The inuring process which I hold to be impossible in the cases mentioned is, however, practicable and frequent in almost all cases of inferior suffering. But, while all join in thanking God for this, there is a wide difference in the view taken of the fact by those who feel and those who only observe it. To the last, it is a clear and satisfactory truth, shining on the rock of futurity, which they can sit and gaze at from the window of their ease, commenting on the blessing of such a beacon-light to those who need it. To those who need it, meanwhile, it is far far off—sometimes hidden and sometimes despaired of, as the waves and the billows go over them, and the point can be reached only through sinkings and struggles, and fears and anguish, with scanty breathing-times between. Why is this not admitted in the case of the invalid as it is in that of the person losing a sense? One who is becoming blind or deaf is sure to grow inured in time; but through what a series of keen mortifications, of bitter privations! Every one sees and understands this; while in the case of the invalid, many spring to the conclusion, overlooking the process of discipline which has, in that case, as in the other, to be undergone. It should never be forgotten how different a thing it is to read off this lesson from the clear print of assertion or observation, and to learn it experimentally, at a scarcely perceptible rate, “line upon line and precept upon precept;” when every line is burnt in by pain, and the long series of precepts are registered by their degrees of anguish.

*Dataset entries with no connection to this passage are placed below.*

Lemma sendToLineApi_untyped_eq (w : World) :
  LineService.sendToLineApi_untyped P accessToken groupId txt w =
  match line_endpoint w (length (line_requests w)) with
  | Response s b => (Ok (LineService.handleLineResponse P s b), add_line_request request w)
  | FetchFails e => (Throw e, add_line_request request w)
  end.
Proof.
  unfold LineService.sendToLineApi_untyped, bind, fetch_line, ret. fold request.
  destruct (line_endpoint w (length (line_requests w))); reflexivity.
Qed.

Lemma pushMessage_untyped_frame (w w' : World) (r : Result LineApiResponse) :
  LineService.pushMessage_untyped P accessToken groupId txt w = (r, w') ->
  exists k zs, (1 <= k <= 4)%nat /\ pushed request k zs w w'.
Proof.
  intros Hrun. unfold LineService.pushMessage_untyped, LineService.withRetry in Hrun.
  apply (withRetry_from_frame_loop P request _ sendToLineApi_untyped_eq) in Hrun.
  destruct Hrun as (k & zs & Hk & Hk0 & Hp).
  exists k, zs. split; [|exact Hp].
  specialize (Hk0 ltac:(discriminate)). lia.
Qed.

End DispatcherUntyped.

(** The push at the declared types. *)
Section Dispatcher.
Variable P : Platform.
Variables accessToken groupId txt : jsstring.

Let request : LinePushRequest :=
  {| authorization := accessToken; to := JStr groupId; text := txt |}.

Lemma sendToLineApi_eq (w : World) :
  LineService.sendToLineApi P accessToken groupId txt w =
  match line_endpoint w (length (line_requests w)) with
  | Response s b => (Ok (LineService.handleLineResponse P s b), add_line_request request w)
  | FetchFails e => (Throw e, add_line_request request w)
  end.
Proof. exact (sendToLineApi_untyped_eq P (JStr accessToken) (JStr groupId) txt w). Qed.

Lemma withRetry_from_response (maxRetries : nat) (s : Z) (b : jsstring) :
  forall (i attempt remaining : nat) (lastError : option jsstring) (w : World),
    (i < remaining)%nat ->
    (forall j, (j < i)%nat ->
       exists e, line_endpoint w (length (line_requests w) + j) = FetchFails e) ->
    line_endpoint w (length (line_requests w) + i) = Response s b ->
    exists w',
      LineService.withRetry_from (LineService.sendToLineApi P accessToken groupId txt)
        maxRetries attempt remaining lastError w
      = (Ok (LineService.handleLineResponse P s b), w')
      /\ pushed request (S i) (backoff maxRetries attempt i) w w'.
Proof. exact (withRetry_from_response_loop P request _ sendToLineApi_eq maxRetries s b). Qed.
(** C8, as stated, fails.  With no spectrometer selected, two ROI features
    with the same user request, under the same controller, keep their
    different [enabled] flags through [update_visibility]. *)
Lemma update_visibility_counterexample :
  let ctl : Controller Z := mkCtl (mkMultispec None []) false false false in
  let d := RamanModeFeature.mkDialogs false false false in
  let off := mkCheckBox false false in
  let sys1 :=
    Enablement.mkSystem (fst (HorizROIFeature.init ctl))
      (ExternalTriggerFeature.init off)
      (RamanModeFeature.mk off false false) in
  let sys2 :=
    Enablement.mkSystem
      (HorizROIFeature.init_hotplug ctl (fst (HorizROIFeature.init ctl)))
      (ExternalTriggerFeature.init off)
      (RamanModeFeature.mk off false false) in
  Enablement.inputs ctl sys1 = Enablement.inputs ctl sys2
  /\ Enablement.flags (Enablement.update_visibility 1 ctl d sys1)
     <> Enablement.flags (Enablement.update_visibility 1 ctl d sys2).
Proof. split; [reflexivity | discriminate]. Qed.

(* ================================================================== *)
(** * CloudManager.perform_restore *)
(* ================================================================== *)

Section RestoreFacts.

Variable ID_POOL_ID : string.
Variable w : World.
Implicit Types (self : CloudManager.t) (log : list CloudManager.event).

Import CloudManager.
Local Open Scope cloud_scope.

(** Runs the monadic plumbing of a method down to its calls on the world. *)
Ltac cloud_run :=
  cbv beta iota zeta delta
    [bind try_except get put emit lift ret raise setText setIcon exec_
     bucket_download_file download_failed eeprom_editor_import_eeprom
     fst snd].

Lemma shown_app log log' : shown (log ++ log') = shown log ++ shown log'.
Proof. unfold shown. apply flat_map_app. Qed.

(** The [except] branch shows the retrieval error, once, and returns. *)
Lemma download_failed_run local_file self log :
  download_failed local_file (self, log)
  = (Ok (local_file, false),
     (mk retrieving_error (session self) (eeprom_bucket self),
      log ++ [Exec retrieving_error])).
Proof. reflexivity. Qed.

(** [attempt_download] returns whatever the download does: the [try] catches
    every exception of its body. *)
Lemma attempt_download_returns serial_number self log :
  exists r s', attempt_download w serial_number (self, log) = (Ok r, s').
Proof.
  unfold attempt_download.
  destruct (get_default_data_dir w) as [data_dir|e].
  - cloud_run. cbn [eeprom_bucket].
    destruct (eeprom_bucket self) as [b|].
    + destruct (download_file w b _ _) as [[]|e]; eauto.
    + eauto.
  - rewrite download_failed_run. eauto.
Qed.

(** A failed download is turned into the modal message and the answer
    [False]. *)
Lemma attempt_download_failure serial_number self log b data_dir e :
  eeprom_bucket self = Some b ->
  get_default_data_dir w = Ok data_dir ->
  download_file w b (serial_number ++ ".json")
    (os_path_join w data_dir ["eeprom_backups"; (serial_number ++ ".json")%string])
  = Raise e ->
  exists local_file self',
    attempt_download w serial_number (self, log)
    = (Ok (local_file, false),
       (self',
        log ++ [DownloadFile b (serial_number ++ ".json") local_file;
                Exec retrieving_error])).
Proof.
  intros Hb Hd He. unfold attempt_download. rewrite Hd.
  cloud_run. rewrite Hb, He.
  rewrite <- app_assoc. simpl. eauto.
Qed.

(** A successful session setup stores the session and the bucket. *)
Lemma setup_connection_ok self log :
  session_ok ID_POOL_ID w ->
  exists sess,
    setup_connection ID_POOL_ID w (self, log)
    = (Ok tt,
       (mk (result_message self) (Some sess) (Some "eeprom-factory-files"),
        log)).
Proof.
  intros [i [c [H1 [H2 H3]]]].
  unfold setup_connection, create_session. cloud_run.
  rewrite H1, H2, H3. eauto.
Qed.
Inductive assertion : Type :=
| YFact (x y : Z)        (* Y[x] == IntVal(y) *)
| AffineLaw (width : Z). (* ForAll(x, Y[x] == BV2Int(x)*a + b) *)

Definition holds (m : model) (c : assertion) : bool :=
  match c with
  | YFact x y => Y m x =? y
  | AffineLaw width =>
      forallb (fun x => Y m x =? x * a m + b m) (range (2 ^ width))
  end.

Definition solver : Type := list assertion -> Z3.answer model.

(** A model handed out with [sat] satisfies what was asserted. *)
Definition sound (check : solver) : Prop :=
  forall asserts m, check asserts = Z3.Sat m ->
    forallb (holds m) asserts = true.

End Affine.

(** The fields of [ShapeAnalysis] that [formulaFor] reads. *)
Record ShapeAnalysis : Type := {
  P : list (option Z);
  SA_OPS : list (option (list Z));
  SA_entropy : nat;
  section : list (list bool);    (* list(self.specimens.values()) *)
  varBitPositions : list Z;
}.

(** [specimenEncodingOfShape(shapeN)]. *)
Definition specimenEncodingOfShape (self : ShapeAnalysis) (shapeN : Z)
  : result (list bool) :=
  thisShapeSpecimen ← py_getitem (section self) shapeN;
  let aaa := rev thisShapeSpecimen in
  rmap (fun k => py_getitem aaa k) (varBitPositions self).

(** [next(filter(lambda j: self.P[j]==shapeN, f))]: the first member of the
    fiber that has the shape, [None] for StopIteration. *)
Fixpoint first_of_shape (table : list (option Z)) (shapeN : Z) (fib : list Z)
  : result (option Z) :=
  match fib with
  | [] => Ok None
  | j :: rest =>
      sj ← py_getitem table j;
      if bool_decide (sj = Some shapeN) then Ok (Some j)
      else first_of_shape table shapeN rest
  end.

(** ** The calls that [formulaFor] makes on a [SensitivityList] *)





Section OperandFormulaSynthesizer.

Variable check : Affine.solver.



(** What the affine-fit solver has been told when [check()] is called:
    the recorded points, then the law. *)
Definition affine_query (recorded : list (Z * Z)) (width : Z)
  : list Affine.assertion :=
  map (fun xy => Affine.YFact (fst xy) (snd xy)) recorded
  ++ [Affine.AffineLaw width].

(** The end of [formulaFor]: the law is added, the solver is asked, and
    the verdict decides between [raise Error()] and the formula. *)
Definition fit_verdict (desc : string) (recorded : list (Z * Z)) (width : Z)
  : result (string * Z * Z) :=
  match check (affine_query recorded width) with
  | Z3.Sat m => Ok (desc, Affine.a m, Affine.b m)
  | _ => Raise ErrorRaised
  end.



End OperandFormulaSynthesizer.


(** ** Histories of a sensitivity list *)

(** [resolves sl ws sl']: making the assignments [ws] one after the other
    leads from [sl] to [sl'], and each of them replaces a ['?'] by a
    letter other than ['?']. *)
Inductive resolves : list tag -> list write -> list tag -> Prop :=
| resolves_done sl : resolves sl [] sl
| resolves_write sl i t ws sl' :
    sl !! i = Some Unknown ->
    t <> Unknown ->
    resolves (<[i:=t]> sl) ws sl' ->
    resolves sl ((i, t) :: ws) sl'.
(** ** Commanded positions across the whole interface *)

Lemma commanded_positions_set_start_mcu_pos l (w : World) :
  commanded_positions (set_start_mcu_pos l w) = commanded_positions w.
Proof. reflexivity. Qed.

Lemma commanded_positions_set_next_test_time t (w : World) :
  commanded_positions (set_next_test_time t w) = commanded_positions w.
Proof. reflexivity. Qed.

Lemma commanded_positions_emit ev (w : World) :
  commanded_positions (emit ev w) = commanded_positions w.
Proof. reflexivity. Qed.

Lemma commanded_positions_sent cmd d (w : World) :
  commanded_positions (sent cmd d w) = commanded_positions w.
Proof. reflexivity. Qed.

Lemma commanded_positions_after_read (w : World) :
  commanded_positions (after_read w) = commanded_positions w.
Proof. reflexivity. Qed.

Ltac positions_simpl :=
  repeat first
    [ rewrite commanded_positions_set_start_mcu_pos
    | rewrite commanded_positions_set_next_test_time
    | rewrite commanded_positions_emit
    | rewrite commanded_positions_sent
    | rewrite commanded_positions_synced
    | rewrite commanded_positions_after_read ].

Lemma verify_state_positions cs ce trig msg (w w' : World) :
  verify_state cs ce trig msg w = (Ok tt, w') ->
  commanded_positions w' = commanded_positions w.
Proof.
  intro H. pose proof (verify_state_outcome cs ce trig msg w) as Hv.
  cbv zeta in Hv. destruct (timed_out _).
  - rewrite Hv in H. discriminate H.
  - destruct Hv as (w2 & Hrun & Hst & _ & Hin & _). rewrite Hrun in H.
    injection H as <-.
    apply commanded_positions_ext; [apply (st_ids _ _ Hst) | exact Hin].
Qed.
(** * Thumbnail service ([backend/venv/server.py])

    A shallow embedding of the Flask handler [thumbnail] and of its two
    helpers [generate_thumbnail] and [get_image_metadata], with the
    properties of the service proved on it.

    The handler is glue around code that the repository only imports:
    the network ([urlopen]), the imaging library (PIL), werkzeug's
    [secure_filename], [os.path], [base64] and the local file system.
    Pure routines with a fixed, documented meaning ([int], [os.path],
    [secure_filename], [base64], the size computation of
    [Image.thumbnail]) are written out; everything whose result depends
    on the outside world (fetching, decoding, encoding, resampling, tag
    tables, text decoding) is a field of the class [Platform], and every
    theorem holds for all platforms. *)

From Stdlib Require Import ZArith NArith QArith Qround Qabs Lqa Lia.
From Stdlib Require Import String Ascii List Bool.
From Stdlib Require Import Strings.Byte DecimalString.
From stdpp Require Import base option gmap strings.
Import ListNotations.

Local Open Scope string_scope.
Local Open Scope Z_scope.

(** ** Python values and exceptions *)

(** A [bytes] object. *)
Abbreviation bytes := (list byte).

(** A raised exception: its class and the text [str(e)] gives. *)
Record exn := Exn { exn_class : string; exn_str : string }.

Inductive result (A : Type) : Type :=
| Ok (a : A)
| Raise (e : exn).
Arguments Ok {A} a.
Arguments Raise {A} e.

Definition is_ok {A} (r : result A) : bool :=
  match r with Ok _ => true | Raise _ => false end.

(** ** Characters and strings *)

Module PyStr.

Definition ord (c : ascii) : N := N_of_ascii c.

Definition is_digit (c : ascii) : bool :=
  ((48 <=? ord c) && (ord c <=? 57))%N.

Definition is_alpha (c : ascii) : bool :=
  (((65 <=? ord c) && (ord c <=? 90)) || ((97 <=? ord c) && (ord c <=? 122)))%N.

(** [str.isspace] on the ASCII range: TAB, LF, VT, FF, CR, the four
    separators FS, GS, RS, US, and the space. *)
Definition is_space (c : ascii) : bool :=
  (((9 <=? ord c) && (ord c <=? 13)) || ((28 <=? ord c) && (ord c <=? 32)))%N.

Fixpoint lstrip (p : ascii -> bool) (cs : list ascii) : list ascii :=
  match cs with
  | [] => []
  | c :: rest => if p c then lstrip p rest else cs
  end.

Definition rstrip (p : ascii -> bool) (cs : list ascii) : list ascii :=
  rev (lstrip p (rev cs)).

(** [s.strip(chars)] *)
Definition strip (p : ascii -> bool) (cs : list ascii) : list ascii :=
  rstrip p (lstrip p cs).

(** [s.split()]: the maximal runs of non-blank characters; [cur] is the
    run being read, in reverse. *)
Fixpoint split_ws (cur cs : list ascii) : list (list ascii) :=
  match cs with
  | [] => match cur with [] => [] | _ => [rev cur] end
  | c :: rest =>
      if is_space c
      then match cur with
           | [] => split_ws [] rest
           | _ => rev cur :: split_ws [] rest
           end
      else split_ws (c :: cur) rest
  end.

(** [sep.join(words)] *)
Fixpoint join (sep : list ascii) (words : list (list ascii)) : list ascii :=
  match words with
  | [] => []
  | [w] => w
  | w :: ws => w ++ sep ++ join sep ws
  end.

(** [s.replace(a, b)] for single characters. *)
Definition replace_char (a b : ascii) (cs : list ascii) : list ascii :=
  map (fun c => if Ascii.eqb c a then b else c) cs.

(** [s.startswith(p)] *)
Definition startswith (s p : string) : bool := String.prefix p s.

(** [s.endswith(c)] for one character. *)
Definition endswith_char (s : string) (c : ascii) : bool :=
  match rev (list_ascii_of_string s) with
  | d :: _ => Ascii.eqb d c
  | [] => false
  end.

Definition is_ascii (s : string) : bool :=
  forallb (fun c => (ord c <? 128)%N) (list_ascii_of_string s).

(** The digits of an integer literal: [digit (["_"] digit)*]; [prev]
    tells whether the character before was a digit. *)
Fixpoint digits (acc : Z) (prev : bool) (cs : list ascii) : option Z :=
  match cs with
  | [] => if prev then Some acc else None
  | c :: rest =>
      if is_digit c
      then digits (acc * 10 + (Z.of_N (ord c) - 48)) true rest
      else if Ascii.eqb c "_" && prev
           then match rest with
                | [] => None
                | _ => digits acc false rest
                end
           else None
  end.

(** The blanks [int] skips around the number in ASCII text: TAB, LF, VT,
    FF, CR and the space. The separators FS, GS, RS, US, which
    [str.split] takes for blanks, are no blanks here. *)
Definition is_int_space (c : ascii) : bool :=
  (((9 <=? ord c) && (ord c <=? 13)) || (ord c =? 32))%N.

Definition count_digits (cs : list ascii) : N :=
  N.of_nat (length (List.filter is_digit cs)).

(** The number after the sign. [max_str_digits] is
    [sys.get_int_max_str_digits()]: when it is not 0, a number written
    with more digits (underscores apart, leading zeros counted) is
    refused. Python looks at the limit only above 640 digits, the least
    limit that can be set. *)
Definition unsigned (max_str_digits : N) (cs : list ascii) : option Z :=
  match digits 0 false cs with
  | Some n =>
      if ((640 <? count_digits cs) && (0 <? max_str_digits)
          && (max_str_digits <? count_digits cs))%N
      then None
      else Some n
  | None => None
  end.

(** [int(s)] on ASCII text, base 10: blanks around, an optional sign,
    then the digits. [None] stands for [ValueError]. *)
Definition int_of_str (max_str_digits : N) (s : string) : option Z :=
  match strip is_int_space (list_ascii_of_string s) with
  | [] => None
  | c :: rest =>
      if Ascii.eqb c "-" then option_map Z.opp (unsigned max_str_digits rest)
      else if Ascii.eqb c "+" then unsigned max_str_digits rest
      else unsigned max_str_digits (c :: rest)
  end.

End PyStr.

(** ** [os.path] (POSIX) *)

Module OsPath.

Fixpoint basename_from (cur cs : list ascii) : list ascii :=
  match cs with
  | [] => rev cur
  | c :: rest =>
      if Ascii.eqb c "/" then basename_from [] rest
      else basename_from (c :: cur) rest
  end.

(** [os.path.basename(p)]: what follows the last slash. *)
Definition basename (p : string) : string :=
  string_of_list_ascii (basename_from [] (list_ascii_of_string p)).

(** [os.path.join(a, b)] *)
Definition join (a b : string) : string :=
  if PyStr.startswith b "/" then b
  else if String.eqb a "" || PyStr.endswith_char a "/" then a ++ b
  else a ++ "/" ++ b.

End OsPath.

(** ** [base64] (RFC 4648, standard alphabet, padded) *)

Module Base64.

Local Open Scope N_scope.

Definition alphabet : string :=
  "ABCDEFGHIJKLMNOPQRSTUVWXYZabcdefghijklmnopqrstuvwxyz0123456789+/".

Definition pad : ascii := "="%char.

(** The character of a 6-bit value. *)
Definition char_of (n : N) : ascii :=
  match String.get (N.to_nat n) alphabet with
  | Some c => c
  | None => pad
  end.

(** The 6-bit value of a character of the alphabet. *)
Definition index_of (c : ascii) : option N :=
  let o := PyStr.ord c in
  if (65 <=? o) && (o <=? 90) then Some (o - 65)
  else if (97 <=? o) && (o <=? 122) then Some (o - 97 + 26)
  else if (48 <=? o) && (o <=? 57) then Some (o - 48 + 52)
  else if o =? 43 then Some 62
  else if o =? 47 then Some 63
  else None.

(** Three bytes seen as one 24-bit number, and its four 6-bit digits. *)
Definition pack3 (a b c : N) : N := a * 65536 + b * 256 + c.

Definition sextet (n : N) (k : N) : N := (n / 64 ^ k) mod 64.
(** * Span lifecycle and context propagation of [@kozy/tracing]

    A shallow embedding of the span utilities ([core/span-utils]), the
    Express middleware ([http/express]) and the Service Bus adapter
    ([service-bus]) of the package, with the properties its specification
    states about them.

    Asynchronous code is read sequentially: [await e] is the sequencing of
    [e], and an awaited promise settles by fulfilment, by rejection, or
    never.  Mutable JavaScript objects (spans, the response, the
    AsyncLocalStorage store) live in an explicit [World] that is threaded
    through every computation. *)

From Stdlib Require Import Ascii String.
From stdpp Require Import base option list gmap strings pretty.

Open Scope string_scope.
Open Scope list_scope.

(** ** JavaScript values that reach the tracing code *)

(** What a callback can [throw].  Only [JsError] satisfies
    [instanceof Error]; a plain object carrying a [message] property does
    not. *)
Inductive JsValue :=
| JsError (name message : string) (stack : option string)
| JsString (s : string)
| JsNumber (n : Z)
| JsObject (message : option string)
| JsUndefined.

Definition instanceofError (v : JsValue) : bool :=
  match v with JsError _ _ _ => true | _ => false end.

(** [error.message], read only under [instanceof Error]. *)
Definition errorMessage (v : JsValue) : string :=
  match v with JsError _ m _ => m | _ => "" end.
Lemma blank_upto_enough n m s :
  String.length s ≤ n → String.length s ≤ m →
  Py.blank_upto n s = Py.blank_upto m s.
Proof.
  revert m s. induction n as [|n IH]; intros m s Hn Hm.
  - destruct s; [by destruct m|simpl in Hn; lia].
  - destruct s as [|c s]; [by destruct m|].
    destruct m as [|m]; [simpl in Hm; lia|].
    cbn [Py.blank_upto].
    destruct (Py.space_prefix (String c s)) as [rest|] eqn:Hp; [|done].
    apply space_prefix_length in Hp. apply IH; simpl in *; lia.
Qed.

Lemma blank_unfold s :
  Py.blank s =
  match s with
  | EmptyString => true
  | String _ _ =>
      match Py.space_prefix s with
      | Some rest => Py.blank rest
      | None => false
      end
  end.
Proof.
  unfold Py.blank. destruct s as [|c s]; [done|].
  cbn [String.length]. cbn [Py.blank_upto].
  destruct (Py.space_prefix (String c s)) as [rest|] eqn:Hp; [|done].
  apply space_prefix_length in Hp. apply blank_upto_enough; simpl in *; lia.
Qed.

Lemma lstrip_upto_enough n m s :
  String.length s ≤ n → String.length s ≤ m →
  Py.lstrip_upto n s = Py.lstrip_upto m s.
Proof.
  revert m s. induction n as [|n IH]; intros m s Hn Hm.
  - destruct s; [|simpl in Hn; lia]. by destruct m.
  - destruct m as [|m].
    { destruct s; [done|simpl in Hm; lia]. }
    simpl. destruct (Py.space_prefix s) as [rest|] eqn:Hp; [|done].
    apply space_prefix_length in Hp. apply IH; lia.
Qed.

Lemma lstrip_unfold s :
  Py.lstrip s =
  match Py.space_prefix s with
  | Some rest => Py.lstrip rest
  | None => s
  end.
Proof.
  unfold Py.lstrip. destruct s as [|c s]; [done|].
  cbn [String.length]. cbn [Py.lstrip_upto].
  destruct (Py.space_prefix (String c s)) as [rest|] eqn:Hp; [|done].
  apply space_prefix_length in Hp. apply lstrip_upto_enough; simpl in *; lia.
Qed.

Lemma blank_app a b :
  Py.blank a = true → Py.blank b = true → Py.blank (a +:+ b) = true.
Proof.
  remember (String.length a) as n eqn:Hn. revert a Hn.
  induction n as [n IH] using lt_wf_ind. intros a -> Ha Hb.
  destruct a as [|c a]; [done|]. rewrite blank_unfold in Ha.
  destruct (Py.space_prefix (String c a)) as [rest|] eqn:Hp; [|done].
  rewrite blank_unfold, string_app_cons, <- string_app_cons.
  rewrite (space_prefix_app _ _ b Hp).
  apply space_prefix_length in Hp. by eapply IH.
Qed.

Lemma lstrip_spec s :
  ∃ pre,
    s = pre +:+ Py.lstrip s
    ∧ Py.blank pre = true
    ∧ Py.space_prefix (Py.lstrip s) = None.
Proof.
  remember (String.length s) as n eqn:Hn. revert s Hn.
  induction n as [n IH] using lt_wf_ind. intros s ->.
  rewrite lstrip_unfold.
  destruct (Py.space_prefix s) as [rest|] eqn:Hp; [|by exists EmptyString].
  pose proof (space_prefix_length _ _ Hp) as Hlen.
  destruct (IH _ Hlen rest eq_refl) as (pre & Heq & Hpre & Hnone).
  apply space_prefix_split in Hp as (w & -> & Hw & Hstep).
  exists (w +:+ pre). split; [by rewrite string_app_assoc, <- Heq|]. split; [|done].
  rewrite blank_unfold. destruct (w +:+ pre) eqn:Hwp.
  - done.
  - by rewrite <- Hwp, Hstep.
Qed.

Lemma rstrip_unfold s :
  Py.rstrip s =
  if Py.blank s then EmptyString
  else match s with
       | EmptyString => EmptyString
       | String c s' => String c (Py.rstrip s')
       end.
Proof. by destruct s. Qed.

Lemma rstrip_split s :
  ∃ post, s = Py.rstrip s +:+ post ∧ Py.blank post = true.
Proof.
  induction s as [|c s (post & Heq & Hpost)]; [by exists EmptyString|].
  rewrite rstrip_unfold. destruct (Py.blank (String c s)) eqn:Hb.
  - by exists (String c s).
  - exists post. by rewrite string_app_cons, <- Heq.
Qed.

Lemma rstrip_no_blank_suffix s a b :
  Py.rstrip s = a +:+ b → Py.blank b = true → b = EmptyString.
Proof.
  revert a. induction s as [|c s IH]; intros a.
  - destruct a, b; done.
  - rewrite rstrip_unfold. destruct (Py.blank (String c s)) eqn:Hb.
    + by destruct a, b.
    + destruct a as [|x a].
      * change (EmptyString +:+ b) with b. intros <- Hblank.
        destruct (rstrip_split s) as (post & Heq & Hpost).
        assert (Py.blank (String c s) = true); [|congruence].
        rewrite Heq, <- string_app_cons. by apply blank_app.
      * rewrite string_app_cons. intros [= _ Heq]. exact (IH a Heq).
Qed.

Lemma strip_spec s :
  ∃ pre post,
    s = pre +:+ Py.strip s +:+ post
    ∧ Py.blank pre = true
    ∧ Py.blank post = true
    ∧ Py.space_prefix (Py.strip s) = None
    ∧ Py.ends_with_space (Py.strip s) = false.
Proof.
  destruct (lstrip_spec s) as (pre & Heq & Hpre & Hfirst).
  destruct (rstrip_split (Py.lstrip s)) as (post & Heq' & Hpost).
  exists pre, post. unfold Py.strip. split; [by rewrite <- Heq'|].
  do 2 (split; [done|]). split.
  - destruct (Py.space_prefix (Py.rstrip (Py.lstrip s))) as [rest|] eqn:Hp;
      [|done].
    apply (space_prefix_app _ _ post) in Hp. rewrite <- Heq' in Hp. congruence.
  - pose proof (rstrip_no_blank_suffix (Py.lstrip s)) as Hno.
    revert Hno. generalize (Py.rstrip (Py.lstrip s)) as r. clear.
    induction r as [|c r IH]; intros Hno; [done|].
    cbn [Py.ends_with_space].
    assert (Py.ends_with_space r = false) as ->.
    { apply IH. intros a b Heq. apply (Hno (String c a)).
      by rewrite string_app_cons, Heq. }
    destruct (Py.space_prefix (String c r)) as [[|x rest]|] eqn:Hp; [|done..].
    assert (String c r = EmptyString); [|done].
    apply (Hno EmptyString); [done|]. by rewrite blank_unfold, Hp.
Qed.
(** The loop over the engines is a pass of config sync: it logs the
    calls of the pass, a prefix of all of them, and all when it
    completes. *)
Lemma sync_loop (engines : list Engine) :
  forall w : World,
  exists synced,
    synced `prefix_of` sync_calls engines
    /\ log (snd (for_each engines sync_body w)) = log w ++ synced
    /\ (fst (for_each engines sync_body w) = Ok tt -> synced = sync_calls engines)
    /\ sync_pass engines (machine w) synced
         (fst (for_each engines sync_body w))
         (machine (snd (for_each engines sync_body w))).
Proof.
  induction engines as [|engine engines IH]; intros w.
  - exists []. simpl. rewrite app_nil_r. repeat split; auto. constructor.
  - rewrite for_each_cons.
    assert (Hcalls : sync_calls (engine :: engines) =
              match syncConfig engine with
              | Some _ => call_syncConfig (id (metadata engine)) :: sync_calls engines
              | None => sync_calls engines
              end).
    { unfold sync_calls. simpl. destruct (syncConfig engine); reflexivity. }
    rewrite Hcalls.
    assert (Hbody : sync_body engine w =
              match syncConfig engine with
              | Some sync => call (call_syncConfig (id (metadata engine))) sync w
              | None => (Ok tt, w)
              end).
    { unfold sync_body. destruct (syncConfig engine); reflexivity. }
    rewrite Hbody. clear Hbody Hcalls.
    destruct (syncConfig engine) as [sync|] eqn:Hsync.
    + unfold call. destruct (sync (machine w)) as [[[]|e] m1] eqn:Hrun.
      * destruct (IH (set_machine m1 (add_log (call_syncConfig (id (metadata engine))) w)))
          as (synced & Hpre & Hlog & Hall & Hpass).
        exists (call_syncConfig (id (metadata engine)) :: synced).
        split; [apply prefix_cons; exact Hpre|].
        split; [rewrite Hlog; simpl; rewrite <- app_assoc; reflexivity|].
        split; [intros Hok; rewrite (Hall Hok); reflexivity|].
        eapply pass_next; eassumption.
      * exists [call_syncConfig (id (metadata engine))].
        split; [apply prefix_cons, prefix_nil|].
        split; [reflexivity|]. split; [discriminate|].
        eapply pass_throw; eassumption.
    + destruct (IH w) as (synced & Hpre & Hlog & Hall & Hpass).
      exists synced. repeat split; try assumption.
      apply pass_skip; assumption.
Qed.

When the nature of the process has been sufficiently dwelt upon to be understood—that the hearts of the happy may be duly softened, and those of the suffering duly cheered by sympathy—then let all good be said of the inuring process; at least all the good that is true; and that is much. No wise man will declare that it is the best and healthiest condition for any one. No wise man will deny that the healthiest moral condition is found where there is the most abundant happiness. Happiness is clearly the native, heavenly atmosphere of the soul—that in which it is “to live and move and have its being” hereafter, and in proportion to its share of which, now and here, it makes its heavenly growth. The divinest souls—the loftiest, most disinterested and devoted—all unite in one testimony, that they have been best when happiest; that they were then most energetic and spontaneously devoted—least self-conscious. This must and may joyfully be granted. But, as the mystery of evil is all round about us, as we have no choice whether or not to suffer, we may be freely thankful next for the inuring process, as being the possible means, though inferior to happiness, of divine ends.